Midterm 1 Retrospective

Friday, September 19, 2014

Overall Results

Performance on the test was generally strong. The mean was 93.3 and the standard deviation 4.7.

Here is the distribution of results. plot of chunk unnamed-chunk-3

Problem Items

Here is a display of the number of wrong responses, by question number. As you can see, items 22,23, and 24 were the most difficult. plot of chunk unnamed-chunk-4

Item 22

Consider two columns of numbers, \(X\) and \(Y\). The sum of cross-products of deviation scores of the numbers is equal to

\[ \sum_{i=1}^{N}\left( X_{i}-\overline{X}_{\bullet }\right) \left( Y_{i}-% \overline{Y}_{\bullet }\right) =SCP \]

The correct answer was "D" because \(SCP\) is always equal to all of the following quantities:

\(\sum_{i=1}^{N}\left( X_{i}-\overline{X}_{\bullet }\right) \left( Y_{i}\right) \)

\(\sum_{i=1}^{N}\left( X_{i}\right) \left( Y_{i}-\overline{Y}_{\bullet }\right) \)

\(\sum_{i=1}^{N}X_{i}Y_{i}-\left( \sum_{i=1}^{N}X_{i}\sum_{i=1}^{N}Y_{i}\right) /N\)

Item 22 (continued)

It is easy to demonstrate numerically with R that the 4 formulas always seem to yield the same value for any data set.

While this isn't a proof, you can run the routine on the next page dozens of times with different sample sizes and you'll keep getting all 4 numbers the same. This gives you a very strong hint about the answer!

Item 22 (continued)

Here is a function that computes all 4 quantities on sets of random numbers. Run it as many times as you wish.

set.seed(12345)
n <- 10
compareSCP <- function(n){
  X <- rnorm(n); Y <- rnorm(n);  Xbar <- mean(X);Ybar <- mean(Y)
  SCP <- sum((X-Xbar)*(Y-Ybar))
  QuantityA <- sum(Y*(X-Xbar))
  QuantityB <- sum(X*(Y-Ybar))
  QuantityC <- sum(X*Y) - sum(X)*sum(Y)/n
  print(c(SCP,QuantityA,QuantityB,QuantityC))
}
compareSCP(10)

## [1] -1.675 -1.675 -1.675 -1.675

Item 22 (continued)

You can also prove it analytically.

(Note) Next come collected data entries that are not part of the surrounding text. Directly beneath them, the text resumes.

Lemma set_outBuffer_wires k o q n n' :
  set_outBuffer k o q n = Ok n' →
  wires n n' (links_of n) (frees_of n) (put (queues_of n) k o (λ w, vc_types w q))
    (credits_of n).
Proof.
  unfold set_outBuffer. intros Hs. step_bind Hs as d Hd%vget_Ok.
  step_bind Hs as u Hu%getOutputUnit_Ok.
  step_bind Hs as r (Hr%vset_replaced & Hi & Hx & Ha)%setOutputUnit_Ok.
  split; [|intros Hf; eapply Forall_vset; [exact Hf| |exact Hs];
           unfold idle_node; cbn; rewrite Ha; apply (Forall_zlookup _ _ _ _ Hf Hd)|..];
    apply vset_replaced in Hs.
  - eapply views_routers; [done..| | |]; cbn.
    + by rewrite Hi.
    + intros o' w. by eapply look_same.
    + unfold switch_of. by rewrite Hx.
  - by eapply views_same.
  - eapply views_same; [done..|]. cbn. by rewrite Hi.
  - eapply views_put; [done..|]. intros o' w. cbn. by rewrite (look_replaced _ _ _ _ _ _ o' Hr).
  - by eapply views_same.
Qed.

Lemma set_creditQueue_wires k i q n n' :
  set_creditQueue k i q n = Ok n' →
  wires n n' (links_of n) (put (frees_of n) k i (λ v, frees v q)) (queues_of n)
    (credits_of n).
Proof.
  unfold set_creditQueue. intros Hs. step_bind Hs as d Hd%vget_Ok.
  step_bind Hs as u Hu%getInputUnit_Ok.
  step_bind Hs as r (Hr%vset_replaced & Ho & Hx & Ha)%setInputUnit_Ok.
  split; [|intros Hf; eapply Forall_vset; [exact Hf| |exact Hs];
           unfold idle_node; cbn; rewrite Ha; apply (Forall_zlookup _ _ _ _ Hf Hd)|..];
    apply vset_replaced in Hs.
  - eapply views_routers; [done..| | |]; cbn.
    + intros i' v. by eapply look_same.
    + by rewrite Ho.
    + unfold switch_of. by rewrite Hx.
  - by eapply views_same.
  - eapply views_put; [done..|]. intros i' v. cbn. by rewrite (look_replaced _ _ _ _ _ _ i' Hr).
  - eapply views_same; [done..|]. cbn. by rewrite Ho.
  - by eapply views_same.
Qed.

(** ** Wake-ups of links *)

Lemma get_outBuffer_view k o n q :
  get_outBuffer k o n = Ok q → ∀ w, nv_queue (views n k) o w = vc_types w q.
Proof.
  unfold get_outBuffer. intros Hg w. step_bind Hg as d Hd%vget_Ok.
  step_bind Hg as u Hu%getOutputUnit_Ok. injection Hg as <-. rewrite (views_Some _ _ _ Hd).
  cbn. by rewrite (look_Some _ _ _ _ _ Hu).
Qed.

Lemma get_creditQueue_view k i n q :
  get_creditQueue k i n = Ok q → ∀ v, nv_free (views n k) i v = frees v q.
Proof.
  unfold get_creditQueue. intros Hg v. step_bind Hg as d Hd%vget_Ok.
  step_bind Hg as u Hu%getInputUnit_Ok. injection Hg as <-. rewrite (views_Some _ _ _ Hd).
  cbn. by rewrite (look_Some _ _ _ _ _ Hu).
Qed.

Lemma look_fmap {A B C} (x : C) (g : B → C) (f : A → B) l i :
  look x g (f <$> l) i = look x (g ∘ f) l i.
Proof.
  unfold look, zlookup. destruct (0 <=? i); [|done]. rewrite list_lookup_fmap.
  by destruct (l !! Z.to_nat i).
Qed.

Lemma get_in_link_view k i n l :
  get_in_link k i n = Ok l →
  ∀ v, nv_link (views n k) i v = vc_types v (NetworkLink.linkBuffer l).
Proof.
  unfold get_in_link. intros Hg v. step_bind Hg as d Hd%vget_Ok. apply vget_Ok in Hg.
  rewrite (views_Some _ _ _ Hd). cbn. by rewrite look_fmap, (look_Some _ _ _ _ _ Hg).
Qed.

Lemma get_credit_link_view k o n l :
  get_credit_link k o n = Ok l →
  ∀ w, nv_credit (views n k) o w = frees w (NetworkLink.linkBuffer l).
Proof.
  unfold get_credit_link. intros Hg v. step_bind Hg as d Hd%vget_Ok. apply vget_Ok in Hg.
  rewrite (views_Some _ _ _ Hd). cbn. by rewrite look_fmap, (look_Some _ _ _ _ _ Hg).
Qed.

(** What a wake-up of a link leaves of its source [q] and its buffer [b]. *)
Definition moved (q b q' b' : FlitBuffer.t) : Prop :=
  (q' = q ∧ b' = b) ∨
  ∃ f t, FlitBuffer.getTopFlit q = Ok (f, q') ∧ b' = FlitBuffer.insert b (set_time f t).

The third formula is the computational formula for SCP given in the class notes for covariance.

Moreover, if either of the first two formulas is correct, the other must be correct, because which column of numbers is designated to be \(X\) and which is designated to be \(Y\) is arbitrary.

We'll show with summation algebra that the second formula is equal to \(SCP\).

Item 22 (continued)

\[\sum_{i=1}^{N}(X_i - \overline{X}_\bullet)(Y_i - \overline{Y}_\bullet) = \sum_{i=1}^{N}(X_i(Y_i - \overline{Y}_\bullet) - \overline{X}_\bullet(Y_i - \overline{Y}_\bullet))\]

By the distributive rule, the right side is equal to

\[\sum_{i=1}^{N}X_i(Y_i - \overline{Y}_\bullet) - \sum_{i=1}^{N}\overline{X}_\bullet(Y_i - \overline{Y}_\bullet)\]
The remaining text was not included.